Starred Review. The crucial role of military wives becomes clear in Fallon's powerful, resonant debut collection, where the women are linked by absence and a pervading fear that they'll become war widows. In the title story, a war bride from Serbia finds she can't cope with the loneliness and her outsider status, and chooses her own way out. The wife in "Inside the Break" realizes that she can't confront her husband's probable infidelity with a female soldier in Iraq; as in other stories, there's a gap between what she can imagine and what she can bear to know. In "Remission," a cancer patient waiting on the results of a crucial test is devastated by the behavior of her teenage daughter, and while the trials of adolescence are universal, this story is particularized by the unique tensions between military parents and children. One of the strongest stories, "You Survived the War, Now Survive the Homecoming," attests to the chasm separating men who can't speak about the atrocities they've experienced and their wives, who've lived with their own terrible burdens. Fallon writes with both grit and grace: her depiction of military life is enlivened by telling details, from the early morning sound of boots stomping down the stairs to the large sign that tallies automobile fatalities of troops returned from Iraq.
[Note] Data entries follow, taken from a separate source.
(** C7, as the code has it.  On a terminal, for a running session,
    [draw] followed by [erase] and, at the same clock reading, [draw]
    again: [erase] leaves the session as it is and, unless [quiet] is set
    or the line is empty, writes as many spaces as the line drawn before
    is wide, then a carriage return; the second [draw] then renders the
    indent, the spinner glyph of the next frame and, after it, the same
    braces, bar, percentage, remaining time and text as the line before
    the erase, padded against that line. *)
Theorem erase_then_draw (e : env) (s0 : session) (p0 : process) (a0 : args_t) :
  args s0 = Some a0 -> tty e = true ->
  let draw := draw chalk cli_pct getNiceRemainingTime in
  let w1 := draw e (s0, p0) in
  let w2 := erase e w1 in
  let w3 := draw e w2 in
  let line frame :=
    indentText (indent a0)
    ++ applyStyles chalk (spinnerGlyph a0 frame) (st_spinner (styles a0))
    ++ afterSpinner chalk cli_pct getNiceRemainingTime e a0 in
  lastLine (fst w1) = overwriteLast (lastLine s0) (line (spinFrame s0)) /\
  fst w2 = fst w1 /\
  lastLine (fst w3) = overwriteLast (lastLine (fst w1)) (line (S (spinFrame s0))) /\
  stdout (snd w3)
  = stdout (snd w1)
    ++ (if nonempty (lastLine (fst w1)) && negb (quiet a0)
        then [space (stringWidth (lastLine (fst w1))) ++ utf16_units 0x0D]
        else [])
    ++ (if negb (quiet a0) then [lastLine (fst w3) ++ utf16_units 0x0D] else []).
Proof.
  intros Ha Htty draw w1 w2 w3 line.
  set (a1 := fst (remainSegment chalk getNiceRemainingTime e a0)).
  assert (Hq : quiet a1 = quiet a0 /\ indent a1 = indent a0 /\
               styles a1 = styles a0 /\ spinner a1 = spinner a0).
  { destruct (composeLine_args chalk cli_pct getNiceRemainingTime e a0 0)
      as [H|(str & t & H)];
      rewrite composeLine_split in H; cbn [fst] in H; fold a1 in H;
      rewrite H; repeat split; reflexivity. }
  destruct Hq as (Hq & Hi & Hst & Hsp).
  assert (H1 : w1 = ({| args := Some a1; spinFrame := S (spinFrame s0);
                        lastLine := overwriteLast (lastLine s0) (line (spinFrame s0));
                        timer := timer s0 |},
                     if negb (quiet a0)
                     then write (overwriteLast (lastLine s0) (line (spinFrame s0))
                                 ++ utf16_units 0x0D) p0
                     else p0)).
  { unfold w1, draw, progress.draw. rewrite Ha, Htty. cbn [negb].
    rewrite composeLine_split. cbv beta iota zeta. fold a1. rewrite Hq.
    reflexivity. }
  set (L1 := overwriteLast (lastLine s0) (line (spinFrame s0))) in *.
  set (p1 := if negb (quiet a0) then write (L1 ++ utf16_units 0x0D) p0 else p0) in *.
  assert (H2 : w2 = ({| args := Some a1; spinFrame := S (spinFrame s0);
                        lastLine := L1; timer := timer s0 |},
                     if nonempty L1 && negb (quiet a0)
                     then write (space (stringWidth L1) ++ utf16_units 0x0D) p1
                     else p1)).
  { unfold w2. rewrite H1. unfold erase. cbn [args lastLine]. rewrite Htty, Hq.
    cbn [negb]. destruct (nonempty L1 && negb (quiet a0)); reflexivity. }
  assert (Hline : indentText (indent a1)
                  ++ applyStyles chalk (spinnerGlyph a1 (S (spinFrame s0)))
                       (st_spinner (styles a1))
                  ++ afterSpinner chalk cli_pct getNiceRemainingTime e a1 = line (S (spinFrame s0))).
  { unfold line, spinnerGlyph. rewrite Hi, Hst, Hsp.
    unfold a1. rewrite afterSpinner_again. reflexivity. }
  assert (H3 : w3 = ({| args := Some a1; spinFrame := S (S (spinFrame s0));
                        lastLine := overwriteLast L1 (line (S (spinFrame s0)));
                        timer := timer s0 |},
                     let p2 := if nonempty L1 && negb (quiet a0)
                               then write (space (stringWidth L1) ++ utf16_units 0x0D) p1
                               else p1 in
                     if negb (quiet a0)
                     then write (overwriteLast L1 (line (S (spinFrame s0)))
                                 ++ utf16_units 0x0D) p2
                     else p2)).
  { unfold w3. rewrite H2. unfold draw, progress.draw.
    cbn [args spinFrame lastLine timer]. rewrite Htty. cbn [negb].
    assert (Hfix : fst (remainSegment chalk getNiceRemainingTime e a1) = a1)
      by (unfold a1; rewrite remainSegment_again; reflexivity).
    rewrite composeLine_split, Hfix. cbv beta iota zeta.
    rewrite Hline, Hq. reflexivity. }
  rewrite H3, H2, H1. cbn [fst snd lastLine].
  split; [reflexivity|]. split; [reflexivity|]. split; [reflexivity|].
  unfold p1. destruct (quiet a0); cbn [negb andb].
  - rewrite andb_false_r, !app_nil_r. reflexivity.
  - rewrite andb_true_r. destruct (nonempty L1); cbn [write stdout];
      rewrite <- ?app_assoc; reflexivity.
Qed.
Significant both as war stories and love stories, this collection certifies Fallon as an indisputable talent.
Tiger, Tiger: A Memoir

Tiger Tiger
Margaux Fragoso
Farrar, Straus and Giroux
336 pgs.

Amazon Blurb -
In this gut-wrenching memoir of sexual abuse, Fragoso, who has written short stories for various literary magazines, explores with unflinching honesty the ways in which pedophiles can manipulate their way into the lives of children. Fragoso met Peter Curran at a public pool in Union City, N.J., in 1985 when she was seven and he was 51. He seemed harmless, and invited Fragoso and her mother back to his house. This marked the beginning of Curran and Fragoso's 15-year relationship, which ended when Curran committed suicide at age 66. Fragoso's home life was strained—her mother was in and out of psychiatric wards and her father was an alcoholic—and Curran's home, with its myriad pets and lack of rules, became her refuge. The sexual abuse began slowly, progressing to oral sex in Curran's basement, an act that he requested as a "birthday present." Fragoso's sense of alienation—Curran controlled her world for more than half her life—is palpable in her telling. Using her own diaries and the myriad letters, diaries, and photographs Curran left behind, Fragoso eloquently depicts psychological and sexual abuse in disturbing detail.

Yes, 2 are non-fiction the last being on the disturbing side, but intriguing even though.  Maybe some book club choices in there.